Excerpts from a dataset:
►
(* ===== verification/Configuration.v ===== *)
(** Responses to requests: what the library's own result callbacks do with a
    JSON object. A configuration value is copied to the caller's arena, or a
    string to the caller's buffer; a restart reports its status. *)

From S2P Require Import Prelude Memory Buffer Io EsDecode EsRpc Object JsonValue Map Visit Arena JsonStored JsonContainers JsonMaps Claim File Socket Streams Client Wp Registry Receiving Delivery IpcCalls Events Subscriptions.

(** ** The value of a response *)

Definition config_value (final_key : option bytes) (kvs : list (bytes * jvalue)) : option jvalue :=
  match jobj (GG_STR "value") kvs with
  | Some inner => Some
      match final_key, inner with
      | Some key, [(k, v)] => if bool_decide (k = key) && negb (bool_decide (jtype v = GG_TYPE_MAP)) then v else JObj inner
      | _, _ => JObj inner
      end
  | None => None
  end.

Section responses.
Context (R : Z -> Prop) (Rpos : forall x, R x -> 0 < x) (Rsize : forall a n, inside R a n -> n <= UINT16_MAX).
Context (m : mem).

(** Strings in a small region have lengths that fit. *)
Lemma string_fits R' b bs : (forall x, R' x -> R x) -> string_at R' m b bs -> zlen bs <= UINT16_MAX.
Proof using Rsize.
  intros Hsub (Hb & Hl & Hi). apply loadz_zlen in Hb. rewrite Z.max_r in Hb by done. rewrite Hb.
  eapply Rsize, inside_sub; [exact Hsub|exact Hi].
Qed.
Lemma update_config_asks f timestamp keys texts o t text :
  Forall2 (key_text view) keys texts -> zlen (merge_path t keys) <= 14 -> (is_map t = false -> keys <> []) ->
  value_at format_f64 view t o text -> leaves_room t 2 22 -> negative_time timestamp = false ->
  let time := time_bits timestamp in
  zlen (format_f64 time) <= 25 ->
  (forall subscribe, f subscribe c0 =
     ggipc_update_config subscribe addr lit args_mem inner_mem path_mem keys timestamp o c) ->
  asks c0 view0 f update_config_request
    (json_object (update_config_members (merge_path t texts) (format_f64 time) (merge_text t texts text))).
Proof using All.
  intros Hkeys Hn Hne Hval Hroom Hts time Hfmt Hf. pose proof (time_bits_range timestamp) as Htime. fold time in Htime.
  destruct (update_config_start timestamp keys texts o t text)
    as (c1 & view1 & ls & i & j & t' & o' & Hrun & Hp & Hv & Hi & Hj & Hval' & Hroom'); [done..|].
  eapply (update_config_args_asks view1 ls c1 i j (merge_path t keys) (merge_path t texts) time t' o'); try done;
    [by apply merge_path_texts|by apply Hroom'|]. intros subscribe. by rewrite Hf, Hrun.
Qed.
End operation.
(** *** Binary payloads *)

Lemma encode_payload_run c0 view c payload bs :
  prepared c0 view local_regions c -> buf_bytes view payload = Some bs -> bytes_ok bs ->
  0 < ipc_b64_encode_mem /\ ipc_b64_encode_mem + GG_IPC_MAX_MSG_LEN <= SIZE_MAX ->
  (zlen bs + 2) / 3 * 4 <= GG_IPC_MAX_MSG_LEN ->
  exists c' view' b64, encode_payload ipc_b64_encode_mem payload c = (Ok b64, c') /\
    prepared c0 view' (local_arrays ++ res) c' /\ view ⊆ view' /\ key_text view' b64 (base64_enc bs).
Proof using All.
  intros Hp Hb Hok Haddr Hn. pose proof (zlen_nonneg bs). pose proof (zlen_base64_enc bs) as Hz.
  destruct (prepared_store c0 view local_regions c 5 ipc_b64_encode_mem GG_IPC_MAX_MSG_LEN (base64_enc bs) Hp)
    as (m & Hs & Hp' & Hv); [done|lia|].
  pose proof (prep_room _ _ _ _ Hp) as [Hview _ Hm _].
  assert (mapped (cmem c) ipc_b64_encode_mem GG_IPC_MAX_MSG_LEN) as Hmap.
  { rewrite Forall_forall in Hm. apply (Hm (ipc_b64_encode_mem, GG_IPC_MAX_MSG_LEN)). unfold regions, local_regions.
    set_solver. }
  change (gg_arena_init (mkBuf ipc_b64_encode_mem GG_IPC_MAX_MSG_LEN)) with (mkArena ipc_b64_encode_mem GG_IPC_MAX_MSG_LEN 0).
  pose proof (gg_base64_encode_run (cmem c) bs (mkArena ipc_b64_encode_mem GG_IPC_MAX_MSG_LEN 0) Hok) as Hrun.
  cbn [arena_mem capacity index] in Hrun. cbv zeta in Hrun. rewrite !Z.add_0_r, Z.sub_0_r in Hrun.
  rewrite bool_decide_true in Hrun by done. rewrite <- !Hz in Hrun.
  assert (zlen (base64_enc bs) <= GG_IPC_MAX_MSG_LEN) as Hmax by lia. unfold GG_IPC_MAX_MSG_LEN, SIZE_MAX in *.
  destruct Hrun as (m' & He & Hs').
  { unfold arena_ok. cbn [arena_mem capacity index]. unfold UINT32_MAX, SIZE_MAX. lia. }
  { done. } { unfold UINT32_MAX. dlia. }
  assert (m' = m) as -> by congruence.
  exists (with_mem (sys c) m c), (put view ipc_b64_encode_mem (base64_enc bs)), (mkBuf ipc_b64_encode_mem (zlen (base64_enc bs))).
  split_and!; [|exact Hp'|done|].
  - unfold encode_payload, on_mem. rewrite (buf_bytes_mono _ _ _ _ Hview Hb). cbn [mbind option_bind].
    change (gg_arena_init (mkBuf ipc_b64_encode_mem GG_IPC_MAX_MSG_LEN)) with (mkArena ipc_b64_encode_mem 10000 0).
    rewrite He. done.
  - split; [|apply loadz_put]. split; cbn [data len]; unfold SIZE_MAX, UINT16_MAX; pose proof (zlen_nonneg (base64_enc bs)); lia.
Qed.
End requests.
(** main, lines 153-161 *)
Definition setup_geometry (cfg : Config) : Prog Geometry :=
  emit (cout ("Reading geometry from file " ++ geomFile cfg)) ;;;
  let (ok, geom) := Geometry_load (geomFile cfg) Geometry_new in
  if ok then
    emit (cout_int "  " (getNumPoints geom) " points on the boundary") ;;;
    ret geom
  else exit (-1).

(** main, lines 189-193: the loop over the periodic base-flow files.  [x0] is
    the part of the vector from index [i] on.  In the source [i + periodStart]
    is an [int] sum and the name is written by [sprintf] into
    [char pbffilename[256]]; here the sum is in Z and the name a string of any
    length, which is the same as long as the sum stays within [int] and the
    name within 255 characters.  Statements about the names carry these two
    bounds as hypotheses. *)
Fixpoint load_periodic (pbf : string) (periodStart : Z) (i : Z)
  (x0 : list State) : Prog (list State) :=
  match x0 with
  | [] => ret []
  | xi :: rest =>
      emit (cout_int "loading the " i "-th periodic baseflow:") ;;;
      let pbffilename := sprintf pbf (i + periodStart) in
      let xi := snd (State_load pbffilename xi) in
      rest <- load_periodic pbf periodStart (i + 1) rest ;;
      ret (xi :: rest)
  end.

(** main, lines 163-205: the model and the base flow [x00].  The results of
    [x00.load] and [x0[i].load] are dropped, as in the source.  A period
    below 1 makes [vector<State> x0(period, x00)] throw or [x0[0]] read an
    empty vector; both are given as [Abort].  [assert( model != NULL )]
    cannot fail after the switch and is left out. *)
Definition setup_model (cfg : Config) (modelType : ModelType) (grid : Grid)
  (geom : Geometry) : Prog (Model * State) :=
  emit (cout_double "Reynolds number = " (Reynolds cfg)) ;;;
  let magnitude := d1 in
  let alpha := d0 in
  let q_potential := Flux_UniformFlow grid magnitude alpha in
  emit (cout "Setting up Navier Stokes model...") ;;;
  let x00 := State_new grid (getNumPoints geom) in
  mx <- match modelType with
        | NONLINEAR =>
            ret (NonlinearNavierStokes grid geom (Reynolds cfg) q_potential,
                 x00)
        | LINEAR =>
            let x00 := snd (State_load (baseFlow cfg) x00) in
            ret (LinearizedNavierStokes grid geom (Reynolds cfg) x00, x00)
        | ADJOINT =>
            let x00 := snd (State_load (baseFlow cfg) x00) in
            ret (AdjointNavierStokes grid geom (Reynolds cfg) x00, x00)
        | LINEARPERIODIC =>
            if (period cfg <? 1)%Z then
              fun log => (Abort, log)
            else
              x0 <- load_periodic (periodBaseFlowName cfg) (periodStart cfg) 0
                      (repeat x00 (Z.to_nat (period cfg))) ;;
              let x00 := hd x00 x0 in
              ret (LinearizedPeriodicNavierStokes grid geom (Reynolds cfg) x0
                     (period cfg), x00)
        | INVALID =>
            emit (cout "ERROR: must specify a valid modelType") ;;; exit 1
        end ;;
  emit (model_init (fst mx)) ;;;
  emit (cout "done") ;;;
  ret mx.

(** main, lines 207-214 *)
Definition setup_timestepper (cfg : Config) (outdir : string) (grid : Grid)
  (model : Model) : Prog TimeStepper :=
  solver <- GetSolver grid model (dt cfg) (integratorType cfg) ;;
  emit (cout ("Using " ++ TimeStepper_getName solver ++ " timestepper")) ;;;
  emit (cout_double "  dt = " (dt cfg)) ;;;
  let (ok, solver) := TimeStepper_load (outdir ++ name cfg) solver in
  if negb ok then
    let solver := TimeStepper_init solver in
    emit (solver_save (outdir ++ name cfg)) ;;;
    ret solver
  else ret solver.

(** main, lines 217-220: the state before any file is read *)
Definition zero_state (grid : Grid) (geom : Geometry) : State :=
  let x := State_new grid (getNumPoints geom) in
  let x := mkState (Scalar_assign (omega x) d0) (q x) (f x) (timestep x) in
  let x := mkState (omega x) (q x) (BoundaryVector_assign (f x) d0)
                   (timestep x) in
  let x := mkState (omega x) (Flux_assign (q x) d0) (f x) (timestep x) in
  x.

(** main, lines 231-233 *)
Definition subtract_baseflow (x x00 : State) : State :=
  let x := mkState (omega x) (Flux_isub (q x) (q x00)) (f x) (timestep x) in
  let x := mkState (Scalar_isub (omega x) (omega x00)) (q x) (f x)
                   (timestep x) in
  let x := mkState (omega x) (q x) (BoundaryVector_assign (f x) d0)
                   (timestep x) in
  x.

(** main, lines 216-244 *)
Definition initial_condition (cfg : Config) (modelType : ModelType)
  (grid : Grid) (geom : Geometry) (x00 : State) : Prog State :=
  let x := zero_state grid geom in
  x <- (if negb (icFile cfg =? "") then
          emit (cout ("Loading initial condition from file: " ++ icFile cfg)) ;;;
          let (ok, x) := State_load (icFile cfg) x in
          (if negb ok
           then emit (cout "  (failed: using zero initial condition)")
           else ret tt) ;;;
          if subtractBaseflow cfg then
            emit (cout "  Subtract initial condition by baseflow to form a linear initial perturbation") ;;;
            if negb (ModelType_eqb modelType NONLINEAR) then
              assert (Flux_Ngrid (q x) =? Flux_Ngrid (q x00))%Z ;;;
              assert (Scalar_Ngrid (omega x) =? Scalar_Ngrid (omega x00))%Z ;;;
              ret (subtract_baseflow x x00)
            else
              emit (cout "Flag subbaseflow should be true only for linear cases") ;;;
              exit 1
          else ret x
        else
          emit (cout "Using zero initial condition") ;;;
          ret x) ;;
  emit (cout_int "initial time = " (timestep x) "") ;;;
  ret x.
(** On an array without NaN, [argmax] returns the lowest position of a
    maximum. *)
Lemma np_argmax_first_maximum (l : list float) (k : Z) :
  Forall not_nan l -> np_argmax l = inr k -> first_maximum l k.
Proof.
  destruct l as [|a l]; [discriminate|]. intros Hnn Hk.
  assert (Ha : not_nan a) by (apply Forall_cons in Hnn; tauto).
  simpl in Hk. rewrite Ha in Hk. injection Hk as <-.
  destruct (argmax_from_first_maximum l [a] a 0) as (k & m & Hk & Hm & Hle & Hlt).
  - exact Hnn.
  - reflexivity.
  - intros x ->%list_elem_of_singleton. apply (leb_rank a a Ha Ha).
    destruct (lex_le_total (frank a) (frank a)); assumption.
  - intros j x Hj. lia.
  - change (argmax_from a 0 1 l = Z.of_nat k) in Hk. rewrite Hk.
    exists m. rewrite Nat2Z.id.
    split; [lia|]. auto.
Qed.

Lemma is_nan_spec (x : float) :
  PrimFloat.is_nan x = true -> Prim2SF x = S754_nan.
Proof.
  unfold PrimFloat.is_nan. rewrite FloatAxioms.eqb_spec. unfold SFeqb.
  destruct (Prim2SF x) as [s|s| |s m e] eqn:Hx; [| |reflexivity|];
    (rewrite SFcompare_rank by discriminate);
    (destruct (sf_rank _) as [[a1 a2] a3]; simpl; rewrite !Z.compare_refl;
     discriminate).
Qed.

Lemma leb_nan (x mp : float) :
  PrimFloat.is_nan x = true -> PrimFloat.leb x mp = false.
Proof.
  intros Hx. rewrite leb_spec, (is_nan_spec x Hx). reflexivity.
Qed.

Lemma argmax_from_first_nan (pre post : list float) (x mp : float) (best i : Z) :
  Forall not_nan pre -> PrimFloat.is_nan x = true ->
  argmax_from mp best i (pre ++ x :: post) = i + Z.of_nat (length pre).
Proof.
  revert mp best i. induction pre as [|y pre IH]; intros mp best i Hpre Hx.
  - simpl. rewrite (leb_nan x mp Hx), Hx. simpl. lia.
  - apply Forall_cons in Hpre as [Hy Hpre]. simpl. rewrite Hy.
    destruct (PrimFloat.leb y mp); simpl; rewrite IH by assumption;
      rewrite Nat2Z.inj_succ; lia.
Qed.

(** On an array with a NaN, [argmax] returns the position of the first
    NaN. *)
Lemma np_argmax_first_nan (pre post : list float) (x : float) :
  Forall not_nan pre -> PrimFloat.is_nan x = true ->
  np_argmax (pre ++ x :: post) = inr (Z.of_nat (length pre)).
Proof.
  intros Hpre Hx. destruct pre as [|y pre]; simpl.
  - now rewrite Hx.
  - apply Forall_cons in Hpre as [Hy Hpre]. rewrite Hy.
    rewrite argmax_from_first_nan by assumption. f_equal. lia.
Qed.

Section ClassifierFacts.

Variable rfft_magnitude : list float -> list float.

Lemma classify_onset_cases (sound : list float) (o W : Z) :
  classify_onset rfft_magnitude sound o W =
  match dominant_bin rfft_magnitude (soundFirstHalf sound o W),
        dominant_bin rfft_magnitude (soundSecondHalf sound o W) with
  | inr f1, inr f2 => inr (if f2 <? f1 then 1 else 0)
  | inl e, _ => inl e
  | inr _, inl e => inl e
  end.
Proof.
  unfold classify_onset.
  destruct (dominant_bin rfft_magnitude (soundFirstHalf sound o W)) as [e|f1]; [reflexivity|].
  destruct (dominant_bin rfft_magnitude (soundSecondHalf sound o W)) as [e|f2]; [reflexivity|].
  simpl. destruct (f2 <? f1); reflexivity.
Qed.

Lemma classify_onset_code (sound : list float) (o W code : Z) :
  classify_onset rfft_magnitude sound o W = inr code -> code = 0 \/ code = 1.
Proof.
  rewrite classify_onset_cases.
  destruct (dominant_bin rfft_magnitude _) as [|f1]; [discriminate|].
  destruct (dominant_bin rfft_magnitude _) as [|f2]; [discriminate|].
  destruct (f2 <? f1); intros [= <-]; auto.
Qed.

Lemma for_range_trial_steps (sound : list float) (W : Z)
  (rest pre : list Z) (done : list Z) :
  length done = length pre ->
  for_range (trial_step rfft_magnitude sound (pre ++ rest) W)
            (seq (length pre) (length rest))
            (done ++ replicate (length rest) 0)
  = (codes <~ classify_all rfft_magnitude sound rest W ;; ret (done ++ codes)).
Proof.
  revert pre done. induction rest as [|o rest IH]; intros pre done Hlen.
  - reflexivity.
  - simpl length. rewrite <- cons_seq, replicate_S. simpl.
    unfold trial_step at 1, np_getitem.
    rewrite (list_lookup_middle pre rest o (length pre) eq_refl). simpl.
    destruct (classify_onset rfft_magnitude sound o W) as [e|code]; [reflexivity|]. simpl.
    rewrite insert_app_r_alt by lia.
    replace (length pre - length done)%nat with 0%nat by lia. simpl.
    specialize (IH (pre ++ [o]) (done ++ [code])).
    rewrite <- !app_assoc, !length_app in IH. simpl in IH.
    replace (length pre + 1)%nat with (S (length pre)) in IH by lia.
    rewrite IH by lia.
    destruct (classify_all rfft_magnitude sound rest W) as [e|codes]; simpl;
      [reflexivity|].
    now rewrite <- app_assoc.
Qed.

Lemma find_fm_direction_classify_all (sound : list float)
  (onsetInds : list Z) (W : Z) :
  find_fm_direction rfft_magnitude sound onsetInds W
  = (codes <~ classify_all rfft_magnitude sound onsetInds W ;;
     ret (codes, sweepDirectionLabels)).
Proof.
  unfold find_fm_direction.
  pose proof (for_range_trial_steps sound W onsetInds [] [] eq_refl) as Hloop.
  cbn [app length] in Hloop. rewrite Hloop.
  destruct (classify_all rfft_magnitude sound onsetInds W); reflexivity.
Qed.

Lemma classify_all_inr (sound : list float) (onsetInds : list Z) (W : Z)
  (codes : list Z) :
  classify_all rfft_magnitude sound onsetInds W = inr codes <->
  Forall2 (fun o code => classify_onset rfft_magnitude sound o W = inr code) onsetInds codes.
Proof.
  revert codes. induction onsetInds as [|o os IH]; intros codes; simpl.
  - split.
    + intros [= <-]. constructor.
    + intros H. inversion H. reflexivity.
  - destruct (classify_onset rfft_magnitude sound o W) as [e|code] eqn:Ho; simpl.
    + split; [discriminate|]. intros H. inversion H as [|? ? ? ? Hc _]; subst.
      simpl in Hc. rewrite Ho in Hc. discriminate.
    + destruct (classify_all rfft_magnitude sound os W) as [e|codes'] eqn:Hos; simpl.
      * split; [discriminate|]. intros H. inversion H as [|? ? ? ? _ Hr]; subst.
        apply IH in Hr. discriminate.
      * split.
        -- intros [= <-]. constructor; [assumption|]. now apply IH.
        -- intros H. inversion H as [|? ? ? ? Hc Hr]; subst.
           apply IH in Hr. simpl in Hc. rewrite Ho in Hc.
           injection Hc as ->. injection Hr as ->. reflexivity.
Qed.

Lemma classify_all_inl (sound : list float) (onsetInds : list Z) (W : Z)
  (e : py_error) :
  classify_all rfft_magnitude sound onsetInds W = inl e ->
  Exists (fun o => classify_onset rfft_magnitude sound o W = inl e) onsetInds.
Proof.
  induction onsetInds as [|o os IH]; simpl; [discriminate|].
  destruct (classify_onset rfft_magnitude sound o W) as [e'|code] eqn:Ho; simpl.
  - intros [= <-]. now left.
  - destruct (classify_all rfft_magnitude sound os W) as [e'|codes']; simpl; [|discriminate].
    intros [= <-]. right. now apply IH.
Qed.

End ClassifierFacts.

Lemma classify_onset_error (rfft_magnitude : list float -> list float)
  (sound : list float) (o W : Z) (e : py_error) :
  classify_onset rfft_magnitude sound o W = inl e -> e = ValueError.
Proof.
  assert (Hd : forall x e', dominant_bin rfft_magnitude x = inl e' -> e' = ValueError).
  { intros x e'. unfold dominant_bin, np_abs_rfft.
    destruct x as [|a x]; simpl; [now intros [= <-]|].
    destruct (rfft_magnitude (a :: x)); simpl; [now intros [= <-]|discriminate]. }
  rewrite classify_onset_cases.
  destruct (dominant_bin rfft_magnitude (soundFirstHalf sound o W)) as [e1|f1] eqn:H1.
  - intros [= <-]. eauto.
  - destruct (dominant_bin rfft_magnitude (soundSecondHalf sound o W)) as [e2|f2] eqn:H2.
    + intros [= <-]. eauto.
    + discriminate.
Qed.
(** * A model of the investment back end of [src/backend/index.js]

    The Express server keeps a PostgreSQL database [onblock] with a table
    [dashboard] (one row expected) and a table [assets].  This file embeds
    the bootstrap ([ensureDatabaseExists], [createTablesQuery], [seedData],
    [initDB]) and the [POST /invest] handler.

    Modelling choices:
    - a [DECIMAL(p, 2)] column is held as a [Z] counting hundredths, an
      [INTEGER] column as a [Z];
    - a JavaScript number is a rational [Q] ([jsnum := option Q], [None]
      standing for [NaN]); floating-point rounding is not modelled;
    - a request body field is a JSON number, boolean, [null] or missing
      ([jsval]) in the first model, the one most statements are about; a
      second model ([f_invest]) takes every JSON value, strings, arrays and
      objects included, and the PostgreSQL major version, and agrees with
      the first on the values of [jsval] ([f_invest_embed]);
    - node-postgres returns [DECIMAL] columns as strings (read back with
      [parseFloat] or by the implicit conversion of [*]) and [INTEGER]
      columns as numbers;
    - a failing store call is given by a fault table [Fault] naming, per
      query of the handler, the error it raises (if any);
    - the handler's promise, when rejected, is answered by Express itself:
      nothing under Express 4, a 500 under Express 5 ([served]); the
      repository pins no version. *)

From Stdlib Require Import ZArith QArith Qround Lqa List String Bool Lia.
From Stdlib Require Import Sorted Permutation Ascii NArith.
Import ListNotations.
Open Scope string_scope.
◄
--- Prompt ---
In the data above, find the line that contains "string to the", then reproduce exactly every line from the first line through that line.

--- Solution for this exercise ---
(* ===== verification/Configuration.v ===== *)
(** Responses to requests: what the library's own result callbacks do with a
    JSON object. A configuration value is copied to the caller's arena, or a
    string to the caller's buffer; a restart reports its status. *)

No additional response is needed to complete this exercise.